Santo Volpe
1880 to 1958.
"King of the Night"
Volpe rose to lead a northern Pennsylvania coal company and the Scranton-Pittston crime family. He is widely credited with forming the first Mafia clan in Pennsylvania's coal-mining region in 1908. However, there is evidence of Mafia activity in the area dating back to the turn-of-the-century.
Volpe was born in Montedoro, Sicily, and seems to have entered the United States at Boston on Jan. 28, 1906. The manifest of the ship Romanic from Naples, Italy, shows him traveling with his wife Dorotea and their newborn daughter Gaetana. The young family was headed to Pittston, Pa., where Volpe's brother-in-law Stefano LaTorre lived in a Main Street apartment.2 Volpe and his family eventually settled on Wyoming Avenue in West Pittston.3
Newspapers across the country first became aware of Volpe when he was arrested with 13 other suspects in connection with a Brooklyn, NY, murder in August of 1932. The victim of the killing was Pittsburgh Mafia leader John Bazzano, believed responsible for the deaths of several underworld rivals named Volpe. Bazzano's body, which had been stabbed 23 times and strangled, was found in a sack at Centre and Hicks Streets in Brooklyn.4
One of those initially accused of the Bazzano murder was Samuel DiCarlo of Buffalo. Police identified him as the brother of "public enemy" Joseph DiCarlo, a senior Mafia statesman in western New York. Others arrested were from New York City; Trenton, NJ; Pittsburgh, PA; and Niagara Falls, NY.5 While police were satisfied that they pieced together the details of Bazzano being lured to an underworld convention in Brooklyn and being assassinated by attendees, evidence was lacking. Charges were dropped and Volpe was quickly released.6
Volpe appears to have followed up his arrest by dropping out of sight for a while. He next turned up as a management negotiator during the coal miners' strike of 1943.7 Negotiations proved fruitless, and President Franklin Roosevelt - citing the dire circumstances of war - ordered the federal takeover of the nation's coal mines.8
Notes:
1 Cook, Fred J. Mafia! Greenwich CT: Fawcett Publications, 1973, p. 169.

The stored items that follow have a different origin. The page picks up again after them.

(** ** Batch reprocessing: documents and messages *)

(** X16. What [processDocument] answers.  The result names the document it
    was asked for and carries an error message exactly when it reports a
    failure.  The reasons [schema_change], [policy_change] and
    [manual_reindex] succeed for every document; [model_update] succeeds
    exactly when the embedding and the upsert of both stored chunks return; any
    other reason fails with [Unknown reprocessing reason: <reason>]. *)
Theorem process_document_outcome (env : Env) (documentId reason : string) :
  let result := processDocument env documentId reason in
  DocumentResult.documentId result = documentId
  ∧ (DocumentResult.success result = false ↔ is_Some (DocumentResult.error result))
  ∧ (reason = "schema_change" ∨ reason = "policy_change" ∨ reason = "manual_reindex" →
     DocumentResult.success result = true)
  ∧ (reason = "model_update" →
     (DocumentResult.success result = true
      ↔ ∃ e0 e1,
          AI_run env ("Chunk 0 for " +:+ documentId) = inr e0
          ∧ VECTORIZE_INDEX_upsert env (documentId +:+ "#0") e0 = inr tt
          ∧ AI_run env ("Chunk 1 for " +:+ documentId) = inr e1
          ∧ VECTORIZE_INDEX_upsert env (documentId +:+ "#1") e1 = inr tt))
  ∧ (reason ≠ "schema_change" → reason ≠ "model_update" → reason ≠ "policy_change" →
     reason ≠ "manual_reindex" →
     result = DocumentResult.mk documentId false
                (Some ("Unknown reprocessing reason: " +:+ reason))).
Proof.
  intros result. subst result. unfold processDocument.
  destruct (String.eqb_spec reason "schema_change") as [->|H1].
  { cbn. repeat split; try done; try by intros [? ?]. }
  destruct (String.eqb_spec reason "model_update") as [->|H2].
  { unfold handleModelUpdate, retrieveDocumentChunks. cbn [length Nat.eqb reembed].
    cbn [chunk_content chunk_id].
    destruct (AI_run env ("Chunk 0 for " +:+ documentId)) as [t0|e0] eqn:HA0; cbn [and_then].
    { cbn. repeat split; try done; try (by intros [? ?]); try (by eexists);
        try (by intros [?|[?|?]]).
      by intros (? & ? & ? & _). }
    destruct (VECTORIZE_INDEX_upsert env (documentId +:+ "#0") e0) as [t|[]] eqn:HU0;
      cbn [and_then].
    { cbn. repeat split; try done; try (by intros [? ?]); try (by eexists);
        try (by intros [?|[?|?]]).
      intros (? & ? & [= <-] & Hu & _). by rewrite HU0 in Hu. }
    destruct (AI_run env ("Chunk 1 for " +:+ documentId)) as [t1|e1] eqn:HA1; cbn [and_then].
    { cbn. repeat split; try done; try (by intros [? ?]); try (by eexists);
        try (by intros [?|[?|?]]).
      by intros (? & ? & _ & _ & ? & _). }
    destruct (VECTORIZE_INDEX_upsert env (documentId +:+ "#1") e1) as [t|[]] eqn:HU1;
      cbn [and_then].
    { cbn. repeat split; try done; try (by intros [? ?]); try (by eexists);
        try (by intros [?|[?|?]]).
      intros (? & ? & _ & _ & [= <-] & Hu). by rewrite HU1 in Hu. }
    cbn. repeat split; try done; try (by intros [? ?]); try (by intros [?|[?|?]]).
    intros _. by exists e0, e1. }
  destruct (String.eqb_spec reason "policy_change") as [->|H3].
  { cbn. repeat split; try done; try by intros [? ?]. }
  destruct (String.eqb_spec reason "manual_reindex") as [->|H4].
  { cbn. repeat split; try done; try by intros [? ?]. }
  cbn. repeat split; try done; try (by eexists); by intros [?|[?|?]].
Qed.

Lemma process_document_outcome_witness :
  processDocument flaky_env "a" "reindex"
  = DocumentResult.mk "a" false (Some "Unknown reprocessing reason: reindex").
Proof.
  apply (proj2 (proj2 (proj2 (proj2 (process_document_outcome flaky_env "a" "reindex")))));
    discriminate.
Defined.

Lemma no_failure_iff_all_succeed (outcomes : list DocumentResult) :
  length (List.filter failed_outcome outcomes) = 0%nat
  ↔ Forall (λ o, DocumentResult.success o = true) outcomes.
Proof.
  induction outcomes as [|o outcomes IH]; [by split; [constructor|]|].
  cbn [List.filter]. unfold failed_outcome at 1.
  destruct (DocumentResult.success o) eqn:Ho; cbn [negb].
  - rewrite IH. split; [by constructor|]. by intros [_ ?]%Forall_cons.
  - split; [done|]. intros [Hs _]%Forall_cons. congruence.
Qed.

Lemma processBatch_failureCount (env : Env) (payload : BatchReprocessPayload) :
  BatchResults.failureCount (processBatch env payload)
  = length (List.filter failed_outcome (document_outcomes env payload)).
Proof.
  unfold processBatch. rewrite processBatch_loop_fold by lia.
  change (Z.to_nat 0) with 0%nat. rewrite drop_0. fold (document_outcomes env payload).
  by rewrite aggregate_fold.
Qed.

(** X17. The result of [processBatchReprocess] reports success exactly when
    no document of the message failed, so a message without documents succeeds
    whatever its reason.  The result carries the message id and never an error
    object, not even when documents failed. *)
Theorem reprocess_result (env : Env) (startTime endTime : Z)
    (message : QueueMessage BatchReprocessPayload) :
  let reprocessed := processBatchReprocess env startTime endTime message in
  let result := rr_result reprocessed in
  (ProcessingResult.success result = true
   ↔ Forall (λ o, DocumentResult.success o = true)
       (document_outcomes env (QueueMessage.payload message)))
  ∧ (BatchReprocessPayload.documentIds (QueueMessage.payload message) = [] →
     ProcessingResult.success result = true)
  ∧ ProcessingResult.error result = None
  ∧ ProcessingResult.messageId result = correlationId (QueueMessage.metadata message)
  ∧ rr_batchResults reprocessed = processBatch env (QueueMessage.payload message).
Proof.
  intros reprocessed result. subst result reprocessed. unfold processBatchReprocess.
  cbn [rr_result rr_batchResults ProcessingResult.success ProcessingResult.error
       ProcessingResult.messageId].
  assert ((BatchResults.failureCount (processBatch env (QueueMessage.payload message))
           =? 0)%nat = true
          ↔ Forall (λ o, DocumentResult.success o = true)
              (document_outcomes env (QueueMessage.payload message))) as Hiff.
  { rewrite Nat.eqb_eq, processBatch_failureCount. apply no_failure_iff_all_succeed. }
  split; [exact Hiff|]. split; [|done].
  intros Hnil. apply Hiff. unfold document_outcomes. rewrite Hnil. constructor.
Qed.

Lemma reprocess_result_witness :
  ProcessingResult.success
    (rr_result (processBatchReprocess flaky_env 0 5
                  (reprocess_envelope
                     (Message.mk _ "r3" 2 (BatchReprocessPayload.mk [] "no_reason")))))
  = true.
Proof.
  apply (proj1 (proj2 (reprocess_result flaky_env 0 5
                         (reprocess_envelope
                            (Message.mk _ "r3" 2
                               (BatchReprocessPayload.mk [] "no_reason")))))).
  reflexivity.
Defined.

(** X18. A batch-reprocessing message is never redelivered on account of its
    documents: with [BatchProcessor] as the processor, [handleBatchReprocessing]
    acknowledges every message of every batch, whether its documents succeeded
    or failed and whatever made them fail. *)
Theorem reprocessing_always_acknowledges (env : Env)
    (times : QueueMessage BatchReprocessPayload → Z * Z)
    (messages : list (Message BatchReprocessPayload)) :
  handleBatchReprocessing (reprocessor env times) messages
  = map (λ m, (m, ack)) messages.
Proof.
  unfold handleBatchReprocessing. rewrite reprocess_messages_fold. cbn [app].
  apply map_ext. intros m. unfold reprocessor, spec_disposition, processBatchReprocess.
  cbn. by destruct (_ =? _)%nat.
Qed.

2 Immigration records: Boston Passenger Lists, S.S. Romanic, sailed from Naples on Jan. 16, 1906. Immigration records also show Volpe sailing into New York Harbor two other times later in 1906.
3U.S. Census records for 1930, West Pittston, Luzerne County, Pennsylvania, District 217.
4"14 arrested in Volpe spite gang murder," Syracuse Herald, Aug. 17, 1932, p. 1.
5"Fourteen men held as members of murder ring vigorously deny charges," Coshocton OH Tribune, Aug. 18, 1932, p. 1.
6"Free 14 in slaying...," New York Times, Aug. 20, 1932, p. 28.
7"Coal negotiations are resumed today," Gettysburg PA Times, May 10, 1943, p. 5.
8 Roosevelt, President Franklin D. "On the Coal Crisis," May 2, 1943 ( FDR Library ).